January 16, 2009
By Elizabeth A Tennyson
Pilots seeing images of US Airways Flight 1549 floating in the Hudson River probably shared three thoughts: those pilots did everything right; I hope I could do it right if I ever had to; I hope I never have to.
Bruce Landsberg, executive director of the AOPA Air Safety Foundation, says general aviation pilots can learn valuable lessons from the airliner’s amazing emergency landing and increase their odds of a successful conclusion to any emergency.
First, he says, pilots need to remember that the “impossible turn” back to the runway really is impossible.
“If you have an emergency shortly after takeoff, the call of the runway behind you can be extremely strong,” Landsberg said. “But time and again we see pilots desperately trying to make it back stall and spin into the ground instead. Look for the best option within a few degrees of your flight path.”
Finding a good option can be especially difficult in urban areas, making it important for pilots to know what their choices are before an emergency strikes.
“Pilots should memorize the best emergency landing locations at their home airport and any other fields they visit regularly,” Landsberg said. “At new airports, it’s a good idea to make note of potential emergency landing locations as you approach. That way you have a mental map ready when you take off again.”
It may sound strange, but pilots should make an emergency landing as “normal” as possible.
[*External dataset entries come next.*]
(* ===== verification/ClientInv.v ===== *)
(** The invariant of the client's pool, and that every input keeps it: the pool
    never exceeds its size, and handing a connection back never waits. *)

From stdpp Require Import gmap.
From S2P Require Import Prelude GoStd Util RespClient FdMap Client.

Section invariant.
Context {M : Type} `{FdTable M Z}.
Context (cfg : config).
Local Abbreviation Client := (@Client M).
Implicit Types (s : Client) (c : CConn).

(** A connection that waits in the channel. *)
Definition idle_conn (c : CConn) : Prop :=
  c.(callback) = None /\ c.(death) <> Some TActive /\ c.(cin) = [] /\ c.(authState) = 0.

(** The identities that use up the pool: open connections, and idle ones, which
    may have been closed since. *)
Definition in_pool (s : Client) : gset Z := list_to_set s.(fdIdle) ∪ map_img (view s.(fdConns)).

(** The invariant. *)
Record pool_ok (s : Client) : Prop := {
  pool_table : table_ok s.(fdConns);
  pool_conns fd id : view s.(fdConns) !! fd = Some id ->
    exists c, s.(conns) !! id = Some c /\ c.(cfd) = fd;
  pool_conn id c : s.(conns) !! id = Some c ->
    0 <= c.(cfd) /\ (is_Some c.(death) <-> cfg.(has_timeout) = true);
  pool_nodup : NoDup s.(fdIdle);
  pool_idle id : id ∈ s.(fdIdle) -> exists c, s.(conns) !! id = Some c /\ idle_conn c;
  pool_size : Z.of_nat (size (in_pool s)) <= cfg.(poolSize);
  pool_len : Z.of_nat (size (view s.(fdConns))) <= cfg.(poolSize);
}.

(** A connection in the table, and in use. *)
Definition busy (id : Z) (s : Client) : Prop :=
  id ∉ s.(fdIdle) /\ id ∈ (map_img (view s.(fdConns)) : gset Z) /\
  exists c, s.(conns) !! id = Some c /\ c.(callback) <> None.

(** What an operation may end with: a state that satisfies [P], or a panic. *)
Definition cpost {A} (P : A -> Prop) (r : cresult A) : Prop :=
  match r with Ok a => P a | Panic => True | Err _ | OutOfFuel => False end.

Lemma cpost_bind {A B} (P : A -> Prop) (Q : B -> Prop) (r : cresult A) (f : A -> cresult B) :
  cpost P r -> (forall a, P a -> cpost Q (f a)) -> cpost Q (rbind r f).
Proof using. destruct r; cbn; auto. Qed.

Lemma cpost_mono {A} (P Q : A -> Prop) (r : cresult A) : (forall a, P a -> Q a) -> cpost P r -> cpost Q r.
Proof using. destruct r; cbn; auto. Qed.

Lemma cpost_checked {A} (P : A -> Prop) (o : option A) :
  (forall a, o = Some a -> P a) -> cpost P (checked o).
Proof using. destruct o; cbn; auto. Qed.

(** ** Changes that keep the invariant *)

Lemma pool_ext s s' :
  s'.(conns) = s.(conns) -> s'.(fdConns) = s.(fdConns) -> s'.(fdIdle) = s.(fdIdle) ->
  pool_ok s -> pool_ok s'.
Proof using.
  intros E1 E2 E3 [??????]. split; unfold in_pool in *; rewrite ?E1, ?E2, ?E3; auto.
Qed.

Lemma lookup_cupdate id f s id' :
  (cupdate id f s).(conns) !! id' = (if decide (id' = id) then f <$> s.(conns) !! id else s.(conns) !! id').
Proof using.
  cbn. case_decide as E; [subst; apply lookup_alter_eq|by apply lookup_alter_ne].
Qed.
Lemma enc_len_pos r : reply_ok r -> len (enc r) < 2 ^ 62 -> 0 < len (enc r).
Proof using.
  intros Hok Hl. pose proof (readElement_enc r [] Hok) as Hr. rewrite app_nil_r in Hr.
  apply Hr, readElement_ok in Hl. lia.
Qed.

Section one_reply.
Context (a : Z) (ra r : reply) (id fd : Z) (cb : nat) (c : CConn).
Context (Ha : a = 0 \/ a = 1) (Hra : reply_ok ra) (Hr : reply_ok r).
Context (Hmax : len (owed a ra r) <= cfg.(ResponseMaxBytes)) (Hcfg : cfg.(ResponseMaxBytes) < 2 ^ 62).
Context (Hcb : c.(callback) = Some cb).

Definition conn_with (x : bytes) (a' : Z) : CConn := set_cin x (set_authState a' c).

Lemma owed_len : len (enc r) < 2 ^ 62 /\ (a = 1 -> len (enc ra ++ enc r) < 2 ^ 62).
Proof using Ha Hmax Hcfg.
  unfold owed in Hmax. rewrite len_app in Hmax. pose proof (len_nonneg (if a =? 1 then enc ra else [])).
  split; [lia|]. intros ->. cbn [Z.eqb Pos.eqb] in Hmax. rewrite len_app. lia.
Qed.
“Fly the airplane all the way to touchdown, and try to set down in a normal landing attitude,” Landsberg advised. “Airplanes are designed to dissipate airspeed and distribute the force of impact during landing.”
The US Airways crash appears to have been the result of multiple bird strikes shortly after takeoff. The hazards of bird strikes for general aviation aircraft are somewhat different than those for jets. While jet engines can be disabled when birds are sucked into the air intake, bird strikes rarely damage the propellers of piston-engine aircraft. For most GA pilots, the hazard comes from birds and glass coming into the cockpit.
AOPA Senior Director of Communications Elizabeth Tennyson is an instrument-rated private pilot who first joined AOPA in 1998.